Base URL: https://litellm.intelli-verse-x.ai

Quickstart

Three steps: get a key, point your SDK at the base URL, pick an alias from the model catalog.

curl — your first request
curl https://litellm.intelli-verse-x.ai/v1/chat/completions \
  -H "Authorization: Bearer $INTELLIVERSE_API_KEY" \
  -H "Content-Type: application/json" \
  -d '{
    "model": "selfhosted-chat",
    "messages": [{"role": "user", "content": "Say hello in 5 words."}]
  }'
Python — OpenAI SDK
from openai import OpenAI

client = OpenAI(
    base_url="https://litellm.intelli-verse-x.ai/v1",
    api_key=os.environ["INTELLIVERSE_API_KEY"],
)

res = client.chat.completions.create(
    model="claude-sonnet",  # any alias from the catalog
    messages=[{"role": "user", "content": "Hello!"}],
)
print(res.choices[0].message.content)
TypeScript — OpenAI SDK
import OpenAI from "openai";

const client = new OpenAI({
  baseURL: "https://litellm.intelli-verse-x.ai/v1",
  apiKey: process.env.INTELLIVERSE_API_KEY,
});

const res = await client.chat.completions.create({
  model: "kimi-k2",
  messages: [{ role: "user", content: "Hello!" }],
});

Authentication

Every request carries a bearer token in the Authorization header.
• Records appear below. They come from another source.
(* ===== verification/PlaygroundMessagesFacts.v ===== *)
(** * Properties of the playground's messages

    What the think tags of a text denote, the states a message goes through,
    and that requests carry the conversation. *)

From S2P Require Import Prelude JsString JsNumber JsValue JsRegExp PlaygroundMessages.

Module PlaygroundMessagesFacts.
Import PlaygroundMessages.

(** ** Searching *)

(** [w] occurs in [s] after [a] and not before. *)
Definition first_at (w s a b : jsstr) : Prop :=
  s = a ++ w ++ b ∧ ∀ i, i < length a → startsWith (drop i s) w = false.

Lemma find_at_Some w s : ∀ i j, find_at w s i = Some j → ∃ a b, first_at w s a b ∧ j = i + length a.
Proof.
  induction s as [|c s IH]; intros i j; cbn [find_at]; destruct (startsWith _ w) eqn:E; intros H; simplify_eq.
  - exists [], (drop (length w) []). split; [split; [by apply startsWith_take|cbn; lia]|cbn; lia].
  - exists [], (drop (length w) (c :: s)). split; [split; [by apply startsWith_take|cbn; lia]|cbn; lia].
  - apply IH in H as (a & b & [-> Ha] & ->). exists (c :: a), b. repeat split; [|cbn; lia].
    intros [|k] Hk; [exact E|apply Ha; cbn in Hk; lia].
Qed.

Lemma find_at_None w s : ∀ i, find_at w s i = None → includes s w = false.
Proof.
  induction s as [|c s IH]; intros i; cbn [find_at includes]; destruct (startsWith _ w); intros H; simplify_eq; try done.
  by apply IH in H.
Qed.

Lemma indexOf_Some s w i j : indexOf s w i = Some j → ∃ a b, first_at w (drop i s) a b ∧ j = i + length a.
Proof. apply find_at_Some. Qed.

Lemma includes_drop s w i : includes s w = false → startsWith (drop i s) w = false.
Proof.
  revert i. induction s as [|c s IH]; intros i H; cbn [includes] in H; apply orb_false_iff in H as [H1 H2].
  - by rewrite drop_nil.
  - destruct i; [done|by apply IH].
Qed.

Lemma first_at_includes w s a b : first_at w s a b → includes s w = true.
Proof. intros [-> _]. apply includes_app. Qed.

Lemma first_at_drop w s a b : first_at w s a b → startsWith (drop (length a) s) w = true.
Proof. intros [-> _]. rewrite drop_app_length. apply startsWith_app. Qed.

Lemma first_at_unique w s a b a' b' : first_at w s a b → first_at w s a' b' → a = a' ∧ b = b'.
Proof.
  intros H H'. assert (length a = length a') as E.
  { destruct (Nat.lt_trichotomy (length a) (length a')) as [L|[L|L]]; [|done|].
    - pose proof (first_at_drop _ _ _ _ H) as X. rewrite (proj2 H' _ L) in X. done.
    - pose proof (first_at_drop _ _ _ _ H') as X. rewrite (proj2 H _ L) in X. done. }
  destruct H as [-> _], H' as [E' _]. apply app_inj_1 in E' as [-> E'']; [|done].
  split; [done|]. by apply app_inv_head in E''.
Qed.

(** ** Think tags *)

(** The visible parts, the reasoning parts and whether a tag is left open. *)
Inductive thinks : jsstr → list jsstr → list jsstr → bool → Prop :=
  | thinks_end v : includes v OPEN_TAG = false → thinks v [v] [] false
  | thinks_open s v r : first_at OPEN_TAG s v r → includes r CLOSE_TAG = false → thinks s [v] [r] true
  | thinks_block s v x r y vs rs u : first_at OPEN_TAG s v x → first_at CLOSE_TAG x r y → thinks y vs rs u →
      thinks s (v :: vs) (r :: rs) u.

Lemma thinks_unique s vs rs u : thinks s vs rs u → ∀ vs' rs' u', thinks s vs' rs' u' → vs' = vs ∧ rs' = rs ∧ u' = u.
Proof.
  induction 1 as [v Hv|s v r H1 H2|s v x r y vs rs u H1 H2 _ IH]; intros vs' rs' u' H'; inversion H'; subst;
    repeat match goal with
    | H : first_at ?w ?s _ _, H' : includes ?s ?w = false |- _ => apply first_at_includes in H; congruence
    | H : first_at ?w ?s _ _, H' : first_at ?w ?s _ _ |- _ =>
        destruct (first_at_unique _ _ _ _ _ _ H H') as [-> ->]; clear H'
    end; try done.
  match goal with H : thinks _ _ _ _ |- _ => apply IH in H as (-> & -> & ->) end. done.
Qed.

Lemma slice_drop (s : jsstr) i a b : drop i s = a ++ b → slice s i (i + length a) = a.
Proof. intros E. unfold slice. rewrite E. replace (i + length a - i) with (length a) by lia. by rewrite take_app_length. Qed.

Lemma drop_more (s : jsstr) i a b k : drop i s = a ++ b → k = i + length a → drop k s = b.
Proof. intros E ->. rewrite <- drop_drop, E. by rewrite drop_app_length. Qed.

Lemma push_nonempty (V : list jsstr) (v : jsstr) (b : bool) : (b = false → v = []) →
  concat (if b then V ++ [v] else V) = concat V ++ v.
Proof. intros H. destruct b; [rewrite concat_app; cbn; by rewrite app_nil_r|by rewrite H, app_nil_r]. Qed.

Lemma think_loop_spec n : ∀ s pos V R, length s < n + pos →
  ∃ V' vs rs u, think_loop n s pos V R = (V', R ++ rs, u) ∧ thinks (drop pos s) vs rs u ∧ concat V' = concat V ++ concat vs.
Proof.
  induction n as [|n IH]; intros s pos V R Hn; cbn [think_loop].
  { exists V, [[]], [], false. rewrite app_nil_r, drop_ge by lia. split; [done|]. split; [by constructor|by rewrite app_nil_r]. }
  destruct (indexOf s OPEN_TAG pos) as [openPos|] eqn:Eo.
  2: { eexists _, [drop pos s], [], false. rewrite app_nil_r. split; [done|]. split; [constructor; by eapply find_at_None|].
       rewrite push_nonempty; [cbn; by rewrite app_nil_r|]. intros ?%Nat.ltb_ge. by apply drop_ge. }
  apply indexOf_Some in Eo as (a & b & Ha & ->). set (V1 := if Nat.ltb pos _ then _ else _).
  assert (concat V1 = concat V ++ a) as HV1.
  { subst V1. rewrite (slice_drop _ _ _ _ (proj1 Ha)). apply push_nonempty.
    intros ?%Nat.ltb_ge. apply length_zero_iff_nil. lia. }
  assert (drop (pos + length a + 7) s = b) as Eb.
  { apply (drop_more s pos (a ++ OPEN_TAG) b); [by rewrite (proj1 Ha), (assoc (++))|rewrite length_app; cbn; lia]. }
  destruct (indexOf s CLOSE_TAG _) as [closePos|] eqn:Ec.
  - apply indexOf_Some in Ec as (r & y & Hr & ->). rewrite Eb in Hr.
    assert (drop (pos + length a + 7 + length r + 8) s = y) as Ey.
    { eapply (drop_more s (pos + length a + 7) (r ++ CLOSE_TAG) y);
        [by rewrite Eb, (proj1 Hr), (assoc (++))|rewrite length_app; cbn; lia]. }
    destruct (IH s (pos + length a + 7 + length r + 8) V1 (R ++ [slice s (pos + length a + 7) (pos + length a + 7 + length r)]))
      as (V' & vs & rs & u & E & Ht & EV); [lia|].
    rewrite Ey in Ht. rewrite E. eexists V', (a :: vs), (r :: rs), u.
    rewrite (slice_drop s _ r (CLOSE_TAG ++ y)) by (rewrite Eb; apply Hr).
    split; [by rewrite <- (assoc (++))|]. split; [by econstructor|]. rewrite EV, HV1. cbn. by rewrite (assoc (++)).
  - exists V1, [a], [b], true. rewrite Eb. split; [done|]. split; [|rewrite HV1; cbn; by rewrite app_nil_r].
    constructor; [done|]. eapply (find_at_None _ _ (pos + length a + 7)). unfold indexOf in Ec. by rewrite Eb in Ec.
Qed.

Lemma join_nil ps : join [] ps = concat ps.
Proof. induction ps as [|p [|q ps] IH]; [done|cbn; by rewrite app_nil_r|]. cbn [join concat] in *. by rewrite IH. Qed.

Lemma thinks_tagless s vs rs u : thinks s vs rs u → rs = [] ↔ includes s OPEN_TAG = false.
Proof.
  intros [v Hv|s' v r H1 H2|s' v x r y vs' rs' u' H1 H2 H3]; [done|..];
    apply first_at_includes in H1; rewrite H1; (split; intros X; discriminate X).
Qed.

(** Reading think tags.  Every text has exactly one division into visible
    parts and reasoning parts (an opening tag ends a visible part, the first
    closing tag after it ends the reasoning, and a tag may be left open), and
    the loop over positions finds it: a text without tags is shown as it is,
    otherwise the visible parts are shown together, the reasoning parts as
    paragraphs, both trimmed. *)
Theorem think_tags_exact text :
  ∃ vs rs u, thinks text vs rs u ∧
    (∀ vs' rs' u', thinks text vs' rs' u' → vs' = vs ∧ rs' = rs ∧ u' = u) ∧
    parseThinkTags text =
      match rs with
      | [] => MkThink text [] false
      | _ => MkThink (trim (concat vs)) (trim (join [10%N; 10%N] rs)) u
      end.
Proof.
  destruct (think_loop_spec (S (length text)) text 0 [] []) as (V & vs & rs & u & E & Ht & EV); [lia|].
  rewrite drop_0 in Ht. exists vs, rs, u. split; [done|]. split; [intros; by eapply thinks_unique|].
  unfold parseThinkTags. pose proof (thinks_tagless _ _ _ _ Ht) as Hr.
  destruct (includes text OPEN_TAG); cbn [negb].
  - destruct rs as [|r rs]; [by assert (true = false) by by apply Hr|].
    rewrite E. cbn [app]. cbn in EV. by rewrite join_nil, EV.
  - by rewrite (proj2 Hr eq_refl).
Qed.

End PlaygroundMessagesFacts.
Keys are scoped with a daily budget and per-model access. To get a key, email support@intelli-verse-x.ai with your use case and expected volume.

Header
Authorization: Bearer sk-...your-key...
  • Keys never expire by default but can be rotated on request.
  • A key with an exhausted daily budget returns 429 until midnight UTC.
  • Do not ship keys in client-side code; proxy through your backend.

Model aliases

The model field takes an alias. Aliases are stable even when we upgrade the underlying model or provider. Wildcards (deepseek/*, gemini/*, openrouter/*) pass any model id for that provider straight through. Full pricing lives on the capabilities page.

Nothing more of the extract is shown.